EXERCISE GOAL →
Below are entries. Copy exactly the lines running from the line that holds "rewrite (cstate_bind_step _ _ _ tt (upd" to the line that holds "unfold m1. simpl.", with both ends included.

[Start of Attachment]

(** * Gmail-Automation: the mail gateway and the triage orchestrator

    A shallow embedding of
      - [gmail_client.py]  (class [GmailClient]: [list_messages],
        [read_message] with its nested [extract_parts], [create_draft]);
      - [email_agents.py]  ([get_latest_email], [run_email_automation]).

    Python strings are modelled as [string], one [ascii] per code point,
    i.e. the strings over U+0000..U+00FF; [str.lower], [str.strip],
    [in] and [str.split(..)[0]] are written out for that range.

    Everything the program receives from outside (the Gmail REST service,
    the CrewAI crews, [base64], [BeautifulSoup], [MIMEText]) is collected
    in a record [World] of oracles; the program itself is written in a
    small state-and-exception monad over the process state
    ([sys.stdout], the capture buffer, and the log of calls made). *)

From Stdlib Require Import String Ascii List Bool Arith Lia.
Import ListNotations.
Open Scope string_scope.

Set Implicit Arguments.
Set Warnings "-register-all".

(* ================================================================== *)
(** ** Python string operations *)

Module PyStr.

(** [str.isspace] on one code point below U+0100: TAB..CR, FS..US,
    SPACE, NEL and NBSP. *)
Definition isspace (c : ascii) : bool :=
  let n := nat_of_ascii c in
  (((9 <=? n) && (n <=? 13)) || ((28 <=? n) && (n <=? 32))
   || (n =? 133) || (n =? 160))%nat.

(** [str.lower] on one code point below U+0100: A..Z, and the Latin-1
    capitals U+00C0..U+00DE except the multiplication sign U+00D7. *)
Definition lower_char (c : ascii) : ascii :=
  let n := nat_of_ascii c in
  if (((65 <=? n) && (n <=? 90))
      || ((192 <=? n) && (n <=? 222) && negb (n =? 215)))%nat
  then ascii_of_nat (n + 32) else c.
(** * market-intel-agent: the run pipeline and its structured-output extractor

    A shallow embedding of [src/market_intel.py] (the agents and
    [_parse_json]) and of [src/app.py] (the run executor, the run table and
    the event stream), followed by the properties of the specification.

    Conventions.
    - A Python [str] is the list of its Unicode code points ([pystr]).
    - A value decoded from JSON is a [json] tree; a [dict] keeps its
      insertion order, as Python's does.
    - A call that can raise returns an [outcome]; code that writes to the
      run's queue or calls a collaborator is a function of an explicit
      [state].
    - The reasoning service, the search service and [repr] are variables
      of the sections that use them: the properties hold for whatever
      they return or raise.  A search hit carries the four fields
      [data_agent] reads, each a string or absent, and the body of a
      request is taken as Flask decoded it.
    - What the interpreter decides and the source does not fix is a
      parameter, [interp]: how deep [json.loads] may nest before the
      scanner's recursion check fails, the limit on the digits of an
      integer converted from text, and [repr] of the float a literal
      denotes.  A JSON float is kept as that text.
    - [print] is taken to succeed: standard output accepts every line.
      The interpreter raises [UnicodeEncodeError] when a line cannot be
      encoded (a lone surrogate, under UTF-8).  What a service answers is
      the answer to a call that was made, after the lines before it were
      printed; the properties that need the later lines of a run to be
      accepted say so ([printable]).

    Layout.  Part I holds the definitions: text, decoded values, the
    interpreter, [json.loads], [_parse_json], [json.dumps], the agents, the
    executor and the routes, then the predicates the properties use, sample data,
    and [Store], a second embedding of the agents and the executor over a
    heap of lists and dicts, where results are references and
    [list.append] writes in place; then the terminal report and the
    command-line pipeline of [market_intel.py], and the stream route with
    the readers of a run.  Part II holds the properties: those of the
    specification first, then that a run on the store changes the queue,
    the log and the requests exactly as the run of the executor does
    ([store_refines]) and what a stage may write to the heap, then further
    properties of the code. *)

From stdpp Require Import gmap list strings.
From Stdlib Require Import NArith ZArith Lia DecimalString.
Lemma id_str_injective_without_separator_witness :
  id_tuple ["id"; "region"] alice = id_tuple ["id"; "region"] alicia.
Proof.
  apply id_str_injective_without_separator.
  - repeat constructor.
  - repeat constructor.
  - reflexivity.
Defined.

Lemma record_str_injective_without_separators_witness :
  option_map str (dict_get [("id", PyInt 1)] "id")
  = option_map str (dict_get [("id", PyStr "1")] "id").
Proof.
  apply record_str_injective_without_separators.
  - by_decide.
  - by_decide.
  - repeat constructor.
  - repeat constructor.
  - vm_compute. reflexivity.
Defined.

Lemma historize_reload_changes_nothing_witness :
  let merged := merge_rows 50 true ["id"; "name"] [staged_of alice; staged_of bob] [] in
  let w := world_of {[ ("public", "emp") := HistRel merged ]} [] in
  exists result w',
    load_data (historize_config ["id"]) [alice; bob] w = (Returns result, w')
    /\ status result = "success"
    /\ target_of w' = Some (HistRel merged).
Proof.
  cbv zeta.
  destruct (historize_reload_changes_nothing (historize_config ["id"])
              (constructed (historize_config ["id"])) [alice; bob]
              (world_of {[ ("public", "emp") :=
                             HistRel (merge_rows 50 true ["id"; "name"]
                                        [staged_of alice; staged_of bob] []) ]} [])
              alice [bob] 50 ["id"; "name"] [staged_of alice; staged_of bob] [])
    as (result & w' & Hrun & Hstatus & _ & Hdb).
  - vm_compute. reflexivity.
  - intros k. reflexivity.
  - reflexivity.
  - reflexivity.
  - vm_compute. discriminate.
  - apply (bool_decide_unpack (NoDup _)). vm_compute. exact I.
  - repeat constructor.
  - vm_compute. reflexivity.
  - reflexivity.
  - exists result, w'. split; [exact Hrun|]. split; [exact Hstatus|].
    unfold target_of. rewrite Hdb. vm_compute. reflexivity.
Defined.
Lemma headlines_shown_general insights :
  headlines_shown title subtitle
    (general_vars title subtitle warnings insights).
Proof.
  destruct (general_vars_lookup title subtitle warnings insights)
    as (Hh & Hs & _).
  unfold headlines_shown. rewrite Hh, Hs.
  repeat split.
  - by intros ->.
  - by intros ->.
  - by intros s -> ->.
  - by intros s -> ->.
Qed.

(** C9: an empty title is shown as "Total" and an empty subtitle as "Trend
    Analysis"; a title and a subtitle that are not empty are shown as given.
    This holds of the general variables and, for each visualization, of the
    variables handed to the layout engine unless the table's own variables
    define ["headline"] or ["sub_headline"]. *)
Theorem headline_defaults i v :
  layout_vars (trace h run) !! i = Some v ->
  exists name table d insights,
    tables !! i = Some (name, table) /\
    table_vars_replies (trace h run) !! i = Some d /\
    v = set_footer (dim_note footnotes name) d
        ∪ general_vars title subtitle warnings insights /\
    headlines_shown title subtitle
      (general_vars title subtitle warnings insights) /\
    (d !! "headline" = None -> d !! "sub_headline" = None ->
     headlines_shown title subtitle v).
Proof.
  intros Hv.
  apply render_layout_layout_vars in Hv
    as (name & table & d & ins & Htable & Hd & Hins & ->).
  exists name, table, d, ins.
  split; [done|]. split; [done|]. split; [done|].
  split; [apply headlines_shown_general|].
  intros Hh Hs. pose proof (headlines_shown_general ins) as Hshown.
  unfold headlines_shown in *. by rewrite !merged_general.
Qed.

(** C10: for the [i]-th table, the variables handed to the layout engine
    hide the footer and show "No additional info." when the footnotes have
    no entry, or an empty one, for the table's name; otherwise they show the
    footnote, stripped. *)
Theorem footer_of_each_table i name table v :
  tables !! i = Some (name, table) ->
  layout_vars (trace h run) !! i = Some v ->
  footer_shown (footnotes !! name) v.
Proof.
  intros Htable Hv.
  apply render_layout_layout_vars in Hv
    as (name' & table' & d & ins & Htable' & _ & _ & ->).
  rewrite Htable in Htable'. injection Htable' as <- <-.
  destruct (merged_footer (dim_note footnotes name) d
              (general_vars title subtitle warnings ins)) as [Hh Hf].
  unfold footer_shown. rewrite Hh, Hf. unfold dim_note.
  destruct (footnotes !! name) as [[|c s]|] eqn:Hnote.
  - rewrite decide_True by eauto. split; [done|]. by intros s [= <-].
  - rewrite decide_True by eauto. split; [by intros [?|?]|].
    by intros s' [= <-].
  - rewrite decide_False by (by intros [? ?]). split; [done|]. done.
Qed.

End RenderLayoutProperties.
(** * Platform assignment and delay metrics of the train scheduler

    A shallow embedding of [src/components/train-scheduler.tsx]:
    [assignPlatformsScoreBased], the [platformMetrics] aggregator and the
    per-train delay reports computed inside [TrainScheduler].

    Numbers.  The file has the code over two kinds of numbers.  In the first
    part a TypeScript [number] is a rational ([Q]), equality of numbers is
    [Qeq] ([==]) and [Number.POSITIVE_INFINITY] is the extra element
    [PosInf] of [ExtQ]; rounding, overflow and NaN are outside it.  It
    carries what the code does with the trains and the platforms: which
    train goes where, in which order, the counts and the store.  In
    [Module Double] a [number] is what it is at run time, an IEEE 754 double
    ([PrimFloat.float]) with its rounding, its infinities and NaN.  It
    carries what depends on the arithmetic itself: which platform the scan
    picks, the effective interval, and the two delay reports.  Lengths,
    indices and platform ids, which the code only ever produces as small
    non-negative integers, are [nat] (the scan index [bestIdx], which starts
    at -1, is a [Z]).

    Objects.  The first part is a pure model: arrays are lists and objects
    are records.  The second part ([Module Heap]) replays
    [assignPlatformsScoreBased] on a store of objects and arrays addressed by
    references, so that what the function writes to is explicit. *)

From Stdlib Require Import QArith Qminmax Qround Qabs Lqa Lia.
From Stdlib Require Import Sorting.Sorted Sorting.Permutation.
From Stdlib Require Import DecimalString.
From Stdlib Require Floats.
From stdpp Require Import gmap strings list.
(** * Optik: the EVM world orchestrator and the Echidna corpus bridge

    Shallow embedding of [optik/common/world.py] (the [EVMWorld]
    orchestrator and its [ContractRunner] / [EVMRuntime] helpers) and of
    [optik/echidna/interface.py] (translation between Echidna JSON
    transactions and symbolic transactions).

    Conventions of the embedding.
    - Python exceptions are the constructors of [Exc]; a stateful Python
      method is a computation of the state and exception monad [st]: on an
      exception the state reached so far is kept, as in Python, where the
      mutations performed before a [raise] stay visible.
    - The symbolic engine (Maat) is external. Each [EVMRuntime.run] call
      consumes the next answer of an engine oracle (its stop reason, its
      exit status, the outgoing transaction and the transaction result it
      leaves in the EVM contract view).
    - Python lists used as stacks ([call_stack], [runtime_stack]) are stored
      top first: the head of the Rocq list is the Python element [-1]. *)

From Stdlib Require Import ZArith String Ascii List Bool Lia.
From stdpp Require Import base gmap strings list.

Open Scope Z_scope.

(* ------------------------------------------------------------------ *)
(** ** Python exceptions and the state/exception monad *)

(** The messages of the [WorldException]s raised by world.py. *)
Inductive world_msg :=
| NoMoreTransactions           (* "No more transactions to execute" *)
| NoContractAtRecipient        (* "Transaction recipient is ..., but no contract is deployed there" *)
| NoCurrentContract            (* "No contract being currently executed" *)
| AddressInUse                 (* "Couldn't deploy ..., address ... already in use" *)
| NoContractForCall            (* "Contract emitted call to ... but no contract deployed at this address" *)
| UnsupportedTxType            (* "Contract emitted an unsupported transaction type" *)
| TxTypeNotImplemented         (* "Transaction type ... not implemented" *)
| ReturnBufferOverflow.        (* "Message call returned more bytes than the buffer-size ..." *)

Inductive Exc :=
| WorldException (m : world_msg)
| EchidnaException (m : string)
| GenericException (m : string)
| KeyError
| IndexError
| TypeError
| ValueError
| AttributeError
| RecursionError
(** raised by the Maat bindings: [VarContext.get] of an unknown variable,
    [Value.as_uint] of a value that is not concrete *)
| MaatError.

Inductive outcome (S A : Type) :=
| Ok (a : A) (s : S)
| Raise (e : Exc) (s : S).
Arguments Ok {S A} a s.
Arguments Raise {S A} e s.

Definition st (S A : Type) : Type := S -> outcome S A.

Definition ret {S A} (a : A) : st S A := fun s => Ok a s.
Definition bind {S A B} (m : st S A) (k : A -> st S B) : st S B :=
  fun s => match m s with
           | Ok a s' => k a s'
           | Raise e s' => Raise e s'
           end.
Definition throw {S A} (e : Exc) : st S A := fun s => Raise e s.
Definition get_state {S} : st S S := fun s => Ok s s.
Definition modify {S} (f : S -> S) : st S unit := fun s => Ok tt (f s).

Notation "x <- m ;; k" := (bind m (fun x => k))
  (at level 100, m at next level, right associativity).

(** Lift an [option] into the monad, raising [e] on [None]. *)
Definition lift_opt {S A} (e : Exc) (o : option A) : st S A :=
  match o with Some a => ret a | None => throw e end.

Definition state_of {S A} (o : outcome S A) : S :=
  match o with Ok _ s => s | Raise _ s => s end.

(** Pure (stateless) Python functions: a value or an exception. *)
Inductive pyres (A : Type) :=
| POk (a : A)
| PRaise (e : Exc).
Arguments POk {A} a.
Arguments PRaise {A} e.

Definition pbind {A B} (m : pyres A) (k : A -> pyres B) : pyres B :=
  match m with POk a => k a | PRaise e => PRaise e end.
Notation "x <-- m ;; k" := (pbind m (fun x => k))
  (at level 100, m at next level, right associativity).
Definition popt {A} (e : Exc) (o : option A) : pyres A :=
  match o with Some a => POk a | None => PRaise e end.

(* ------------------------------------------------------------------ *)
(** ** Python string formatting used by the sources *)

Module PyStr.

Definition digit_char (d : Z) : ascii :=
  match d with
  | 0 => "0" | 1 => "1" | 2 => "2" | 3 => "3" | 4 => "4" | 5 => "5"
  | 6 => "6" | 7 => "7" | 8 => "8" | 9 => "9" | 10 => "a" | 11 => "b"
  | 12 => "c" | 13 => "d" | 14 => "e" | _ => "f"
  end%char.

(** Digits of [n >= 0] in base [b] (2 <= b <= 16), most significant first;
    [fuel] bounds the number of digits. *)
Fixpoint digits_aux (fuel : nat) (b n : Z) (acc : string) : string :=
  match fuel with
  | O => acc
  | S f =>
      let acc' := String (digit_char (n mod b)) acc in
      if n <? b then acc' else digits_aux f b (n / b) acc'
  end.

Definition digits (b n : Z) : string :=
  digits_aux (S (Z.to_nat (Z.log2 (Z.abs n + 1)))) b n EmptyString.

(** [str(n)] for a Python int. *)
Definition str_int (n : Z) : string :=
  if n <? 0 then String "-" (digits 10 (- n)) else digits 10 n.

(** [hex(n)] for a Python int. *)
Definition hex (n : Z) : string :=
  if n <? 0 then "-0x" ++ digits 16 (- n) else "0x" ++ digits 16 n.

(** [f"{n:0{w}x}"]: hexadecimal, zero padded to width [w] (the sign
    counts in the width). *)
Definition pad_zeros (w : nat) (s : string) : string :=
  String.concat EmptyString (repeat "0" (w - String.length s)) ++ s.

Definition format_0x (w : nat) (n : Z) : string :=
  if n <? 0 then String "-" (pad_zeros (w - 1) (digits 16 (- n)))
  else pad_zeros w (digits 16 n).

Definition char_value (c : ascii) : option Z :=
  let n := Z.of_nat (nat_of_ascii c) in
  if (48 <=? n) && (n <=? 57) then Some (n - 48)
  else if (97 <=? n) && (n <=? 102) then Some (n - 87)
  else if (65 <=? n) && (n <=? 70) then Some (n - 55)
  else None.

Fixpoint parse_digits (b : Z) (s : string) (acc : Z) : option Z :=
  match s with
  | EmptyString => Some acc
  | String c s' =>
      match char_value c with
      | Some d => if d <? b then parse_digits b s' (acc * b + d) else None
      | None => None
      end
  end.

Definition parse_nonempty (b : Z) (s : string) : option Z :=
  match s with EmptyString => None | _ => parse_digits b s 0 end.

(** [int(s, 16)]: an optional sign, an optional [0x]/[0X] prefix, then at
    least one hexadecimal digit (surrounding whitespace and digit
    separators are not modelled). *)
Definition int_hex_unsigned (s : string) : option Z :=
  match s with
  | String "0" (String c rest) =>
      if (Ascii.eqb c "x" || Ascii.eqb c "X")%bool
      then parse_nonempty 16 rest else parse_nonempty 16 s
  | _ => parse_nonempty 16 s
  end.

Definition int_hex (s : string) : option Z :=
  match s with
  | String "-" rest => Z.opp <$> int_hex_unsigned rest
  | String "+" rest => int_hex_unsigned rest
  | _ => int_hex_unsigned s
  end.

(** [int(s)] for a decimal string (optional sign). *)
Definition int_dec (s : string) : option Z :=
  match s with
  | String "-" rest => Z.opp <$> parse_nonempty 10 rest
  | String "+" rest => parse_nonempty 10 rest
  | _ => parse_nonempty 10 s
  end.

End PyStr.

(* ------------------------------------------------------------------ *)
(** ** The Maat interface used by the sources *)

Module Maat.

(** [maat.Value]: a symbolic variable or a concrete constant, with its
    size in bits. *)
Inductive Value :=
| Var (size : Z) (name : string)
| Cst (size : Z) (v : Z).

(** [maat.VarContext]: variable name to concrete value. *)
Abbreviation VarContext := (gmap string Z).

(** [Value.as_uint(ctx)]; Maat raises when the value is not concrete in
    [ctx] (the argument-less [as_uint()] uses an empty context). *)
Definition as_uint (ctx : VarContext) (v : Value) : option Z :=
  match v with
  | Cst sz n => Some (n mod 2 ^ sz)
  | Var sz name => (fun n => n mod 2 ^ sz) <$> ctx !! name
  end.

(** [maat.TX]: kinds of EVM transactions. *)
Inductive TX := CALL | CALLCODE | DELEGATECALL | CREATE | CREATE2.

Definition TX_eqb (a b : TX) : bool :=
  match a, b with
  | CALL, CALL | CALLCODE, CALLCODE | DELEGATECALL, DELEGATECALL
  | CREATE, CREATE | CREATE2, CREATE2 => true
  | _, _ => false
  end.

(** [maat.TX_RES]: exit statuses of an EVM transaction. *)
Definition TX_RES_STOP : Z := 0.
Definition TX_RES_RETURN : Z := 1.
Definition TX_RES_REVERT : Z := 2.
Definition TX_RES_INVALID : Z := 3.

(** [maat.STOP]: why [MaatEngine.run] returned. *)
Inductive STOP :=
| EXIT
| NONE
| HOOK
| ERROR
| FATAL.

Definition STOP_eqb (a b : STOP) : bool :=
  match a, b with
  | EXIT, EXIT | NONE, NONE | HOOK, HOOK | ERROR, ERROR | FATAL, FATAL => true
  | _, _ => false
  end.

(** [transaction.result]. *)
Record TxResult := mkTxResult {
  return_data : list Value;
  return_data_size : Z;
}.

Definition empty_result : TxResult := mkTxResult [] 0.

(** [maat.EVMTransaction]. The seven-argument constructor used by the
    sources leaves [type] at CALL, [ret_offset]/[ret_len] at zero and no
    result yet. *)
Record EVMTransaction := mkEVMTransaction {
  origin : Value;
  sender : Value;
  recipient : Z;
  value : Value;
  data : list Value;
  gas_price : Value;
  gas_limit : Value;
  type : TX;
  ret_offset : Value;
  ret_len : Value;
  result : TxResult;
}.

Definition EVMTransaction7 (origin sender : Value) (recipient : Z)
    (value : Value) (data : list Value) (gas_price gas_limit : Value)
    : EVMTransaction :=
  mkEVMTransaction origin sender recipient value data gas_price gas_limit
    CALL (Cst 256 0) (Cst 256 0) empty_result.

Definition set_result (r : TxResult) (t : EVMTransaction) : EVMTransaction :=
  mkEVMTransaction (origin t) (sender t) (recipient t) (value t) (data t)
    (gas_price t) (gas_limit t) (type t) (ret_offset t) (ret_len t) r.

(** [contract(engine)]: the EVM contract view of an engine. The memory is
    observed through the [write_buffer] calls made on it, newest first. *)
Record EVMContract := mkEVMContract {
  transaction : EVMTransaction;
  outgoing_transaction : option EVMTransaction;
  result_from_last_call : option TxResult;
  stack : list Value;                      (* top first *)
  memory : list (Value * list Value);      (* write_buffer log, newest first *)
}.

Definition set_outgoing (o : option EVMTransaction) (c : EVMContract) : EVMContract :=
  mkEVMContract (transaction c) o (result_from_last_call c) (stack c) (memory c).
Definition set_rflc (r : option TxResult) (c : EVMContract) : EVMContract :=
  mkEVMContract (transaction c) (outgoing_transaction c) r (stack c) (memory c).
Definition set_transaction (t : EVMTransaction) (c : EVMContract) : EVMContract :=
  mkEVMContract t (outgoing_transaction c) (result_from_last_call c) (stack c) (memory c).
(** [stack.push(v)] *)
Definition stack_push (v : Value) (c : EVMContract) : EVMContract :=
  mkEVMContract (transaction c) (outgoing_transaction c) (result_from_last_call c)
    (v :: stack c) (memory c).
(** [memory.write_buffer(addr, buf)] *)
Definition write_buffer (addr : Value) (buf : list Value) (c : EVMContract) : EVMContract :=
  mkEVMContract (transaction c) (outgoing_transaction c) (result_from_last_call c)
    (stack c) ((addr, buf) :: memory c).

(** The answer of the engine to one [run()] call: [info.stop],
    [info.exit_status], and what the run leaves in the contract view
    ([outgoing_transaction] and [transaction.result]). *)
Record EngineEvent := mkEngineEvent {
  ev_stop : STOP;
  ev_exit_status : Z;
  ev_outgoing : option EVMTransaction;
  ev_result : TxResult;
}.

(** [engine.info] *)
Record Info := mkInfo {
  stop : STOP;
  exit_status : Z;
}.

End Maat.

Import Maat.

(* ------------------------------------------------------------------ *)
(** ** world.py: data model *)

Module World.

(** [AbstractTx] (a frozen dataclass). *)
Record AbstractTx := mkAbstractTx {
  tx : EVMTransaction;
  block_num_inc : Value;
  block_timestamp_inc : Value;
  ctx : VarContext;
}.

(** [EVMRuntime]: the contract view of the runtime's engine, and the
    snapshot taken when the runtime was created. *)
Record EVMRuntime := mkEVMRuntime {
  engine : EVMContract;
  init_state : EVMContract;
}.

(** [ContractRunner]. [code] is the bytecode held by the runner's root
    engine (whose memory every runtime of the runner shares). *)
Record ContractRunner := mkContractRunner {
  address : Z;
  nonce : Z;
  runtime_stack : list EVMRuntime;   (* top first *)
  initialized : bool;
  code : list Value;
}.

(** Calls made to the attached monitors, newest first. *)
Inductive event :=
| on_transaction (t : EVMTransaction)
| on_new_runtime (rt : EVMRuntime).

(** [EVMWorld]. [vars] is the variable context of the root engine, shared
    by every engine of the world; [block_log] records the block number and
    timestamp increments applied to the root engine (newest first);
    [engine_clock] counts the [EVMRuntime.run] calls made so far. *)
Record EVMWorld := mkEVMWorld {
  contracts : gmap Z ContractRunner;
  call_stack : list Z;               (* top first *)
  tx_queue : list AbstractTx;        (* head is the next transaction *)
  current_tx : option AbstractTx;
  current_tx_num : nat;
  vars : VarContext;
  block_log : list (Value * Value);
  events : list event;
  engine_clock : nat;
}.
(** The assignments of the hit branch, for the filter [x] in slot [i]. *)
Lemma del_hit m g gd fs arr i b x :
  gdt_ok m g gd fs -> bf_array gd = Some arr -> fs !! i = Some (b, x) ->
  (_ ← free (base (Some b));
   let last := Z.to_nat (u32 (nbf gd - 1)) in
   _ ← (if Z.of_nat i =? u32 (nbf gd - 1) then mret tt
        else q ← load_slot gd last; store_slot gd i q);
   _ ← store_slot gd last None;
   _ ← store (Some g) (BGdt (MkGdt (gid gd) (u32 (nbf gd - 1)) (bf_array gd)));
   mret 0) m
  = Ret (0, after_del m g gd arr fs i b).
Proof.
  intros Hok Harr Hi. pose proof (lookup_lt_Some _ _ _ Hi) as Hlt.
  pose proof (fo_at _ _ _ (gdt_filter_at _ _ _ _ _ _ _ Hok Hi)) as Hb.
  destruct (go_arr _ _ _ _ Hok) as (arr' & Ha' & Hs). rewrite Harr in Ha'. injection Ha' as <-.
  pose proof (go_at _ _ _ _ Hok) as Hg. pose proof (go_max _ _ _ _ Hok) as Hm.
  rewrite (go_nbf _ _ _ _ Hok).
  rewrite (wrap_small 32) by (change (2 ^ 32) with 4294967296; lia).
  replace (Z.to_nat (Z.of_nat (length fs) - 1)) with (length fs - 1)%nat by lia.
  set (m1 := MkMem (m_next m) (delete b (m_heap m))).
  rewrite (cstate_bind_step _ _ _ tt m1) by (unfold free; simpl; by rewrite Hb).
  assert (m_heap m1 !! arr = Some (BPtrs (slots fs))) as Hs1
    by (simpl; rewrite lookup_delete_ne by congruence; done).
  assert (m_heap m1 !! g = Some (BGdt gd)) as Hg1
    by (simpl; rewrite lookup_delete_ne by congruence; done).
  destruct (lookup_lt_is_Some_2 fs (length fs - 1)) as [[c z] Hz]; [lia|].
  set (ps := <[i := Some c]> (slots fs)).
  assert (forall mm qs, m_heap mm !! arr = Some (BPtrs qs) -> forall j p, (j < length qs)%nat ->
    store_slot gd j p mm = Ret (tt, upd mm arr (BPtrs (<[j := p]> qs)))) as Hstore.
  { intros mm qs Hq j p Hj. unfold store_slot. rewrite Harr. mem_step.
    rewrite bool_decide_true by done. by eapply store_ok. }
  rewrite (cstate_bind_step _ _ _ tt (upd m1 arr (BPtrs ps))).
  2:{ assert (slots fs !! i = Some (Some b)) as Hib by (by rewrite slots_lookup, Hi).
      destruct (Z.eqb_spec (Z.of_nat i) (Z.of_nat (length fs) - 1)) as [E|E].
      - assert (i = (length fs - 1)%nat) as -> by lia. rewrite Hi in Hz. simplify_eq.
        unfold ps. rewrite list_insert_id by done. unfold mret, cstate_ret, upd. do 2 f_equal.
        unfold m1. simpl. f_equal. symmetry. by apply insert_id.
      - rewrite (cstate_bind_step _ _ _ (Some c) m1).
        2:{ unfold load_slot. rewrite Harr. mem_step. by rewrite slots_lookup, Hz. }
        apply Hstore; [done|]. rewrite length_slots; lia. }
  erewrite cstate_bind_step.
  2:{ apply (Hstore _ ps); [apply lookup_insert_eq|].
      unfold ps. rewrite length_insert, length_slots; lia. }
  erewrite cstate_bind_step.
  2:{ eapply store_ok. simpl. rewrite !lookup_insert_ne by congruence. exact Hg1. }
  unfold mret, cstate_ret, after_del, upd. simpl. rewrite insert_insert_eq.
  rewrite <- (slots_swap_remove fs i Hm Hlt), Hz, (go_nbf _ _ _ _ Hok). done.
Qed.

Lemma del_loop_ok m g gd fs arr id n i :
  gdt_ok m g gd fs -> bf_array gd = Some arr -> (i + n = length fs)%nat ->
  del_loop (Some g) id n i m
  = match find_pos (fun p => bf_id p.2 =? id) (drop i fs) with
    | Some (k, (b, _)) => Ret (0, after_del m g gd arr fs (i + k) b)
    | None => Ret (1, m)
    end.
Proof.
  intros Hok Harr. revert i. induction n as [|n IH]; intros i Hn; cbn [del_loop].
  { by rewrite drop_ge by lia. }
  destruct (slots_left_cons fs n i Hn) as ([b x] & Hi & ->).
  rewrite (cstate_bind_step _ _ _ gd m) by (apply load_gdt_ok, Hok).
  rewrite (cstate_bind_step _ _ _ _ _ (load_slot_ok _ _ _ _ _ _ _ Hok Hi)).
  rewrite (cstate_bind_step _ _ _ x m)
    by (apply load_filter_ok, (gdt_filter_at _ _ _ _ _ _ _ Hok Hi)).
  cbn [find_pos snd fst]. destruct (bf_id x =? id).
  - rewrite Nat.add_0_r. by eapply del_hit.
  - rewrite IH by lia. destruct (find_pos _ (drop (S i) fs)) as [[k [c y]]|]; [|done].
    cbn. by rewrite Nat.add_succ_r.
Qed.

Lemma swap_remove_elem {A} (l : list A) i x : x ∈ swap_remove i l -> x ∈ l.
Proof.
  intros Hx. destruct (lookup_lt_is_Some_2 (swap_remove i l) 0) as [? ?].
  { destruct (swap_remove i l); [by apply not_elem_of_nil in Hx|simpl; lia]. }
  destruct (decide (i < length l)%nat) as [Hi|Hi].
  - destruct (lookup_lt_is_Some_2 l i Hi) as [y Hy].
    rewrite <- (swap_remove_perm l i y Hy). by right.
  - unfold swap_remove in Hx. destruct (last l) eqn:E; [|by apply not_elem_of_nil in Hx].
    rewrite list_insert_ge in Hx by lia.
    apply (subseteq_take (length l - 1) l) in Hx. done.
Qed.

[End of Attachment]

FINISHED EXERCISE →
  rewrite (cstate_bind_step _ _ _ tt (upd m1 arr (BPtrs ps))).
  2:{ assert (slots fs !! i = Some (Some b)) as Hib by (by rewrite slots_lookup, Hi).
      destruct (Z.eqb_spec (Z.of_nat i) (Z.of_nat (length fs) - 1)) as [E|E].
      - assert (i = (length fs - 1)%nat) as -> by lia. rewrite Hi in Hz. simplify_eq.
        unfold ps. rewrite list_insert_id by done. unfold mret, cstate_ret, upd. do 2 f_equal.
        unfold m1. simpl. f_equal. symmetry. by apply insert_id.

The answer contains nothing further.